____ Record excerpts

Lemma addNodes_owner (nodes : list NodeInfo) (r : Ring) (h : Z) :
  hashMap (fold_left addNodeNoLock nodes r) !! h
  = match last (filter (fun n => h ∈ spec.slotsOf n (vNodes r)) nodes) with
    | Some n => Some n
    | None => hashMap r !! h
    end.
Proof.
  revert r. induction nodes as [|n nodes IH]; intros r; cbn [fold_left].
  - reflexivity.
  - rewrite IH, addNodeNoLock_vNodes, addNodeNoLock_owner.
    destruct (decide (h ∈ spec.slotsOf n (vNodes r))) as [Hin|Hnin].
    + rewrite filter_cons_True by assumption. rewrite last_cons.
      destruct (last _); reflexivity.
    + rewrite filter_cons_False by assumption. reflexivity.
Qed.

Lemma length_slotsOf (n : NodeInfo) (v : Z) : length (spec.slotsOf n v) = Z.to_nat v.
Proof. unfold spec.slotsOf. now rewrite length_fmap, length_seq. Qed.

Lemma length_flat_map_slots (nodes : list NodeInfo) (v : Z) :
  length (flat_map (fun n => spec.slotsOf n v) nodes) = length nodes * Z.to_nat v.
Proof.
  induction nodes as [|n nodes IH]; cbn [flat_map length]; [reflexivity|].
  rewrite length_app, length_slotsOf, IH. lia.
Qed.

(** X1. The slot table of [NewRing nodes v] holds, in ascending order, the
    [v] slot hashes H("id#i") of every node of the list, each as often as
    it occurs: [length nodes * v] entries in all.  A slot hash belongs to
    the last node of the list that has it among its slots. *)
Theorem NewRing_slots (nodes : list NodeInfo) (v : Z) :
  hashes (NewRing nodes v) ≡ₚ flat_map (fun n => spec.slotsOf n v) nodes
  /\ StronglySorted Z.le (hashes (NewRing nodes v))
  /\ length (hashes (NewRing nodes v)) = length nodes * Z.to_nat v
  /\ vNodes (NewRing nodes v) = v
  /\ forall h : Z,
       hashMap (NewRing nodes v) !! h
       = last (filter (fun n => h ∈ spec.slotsOf n v) nodes).
Proof.
  assert (Hperm : hashes (NewRing nodes v) ≡ₚ flat_map (fun n => spec.slotsOf n v) nodes).
  { unfold NewRing, sortHashes. cbn [hashes].
    rewrite merge_sort_Permutation, addNodes_hashes. reflexivity. }
  split; [exact Hperm|]. split; [apply NewRing_sorted|].
  split; [rewrite Hperm; apply length_flat_map_slots|].
  split.
  - unfold NewRing, sortHashes. cbn [vNodes]. now rewrite addNodes_vNodes.
  - intros h. unfold NewRing, sortHashes. cbn [hashMap].
    rewrite addNodes_owner. cbn [vNodes hashMap].
    destruct (last _); [reflexivity | apply lookup_empty].
Qed.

________

## Directions for this task
Some lines above may hold the word "list"; say how many do, giving nothing besides the number.

## Result of this task
5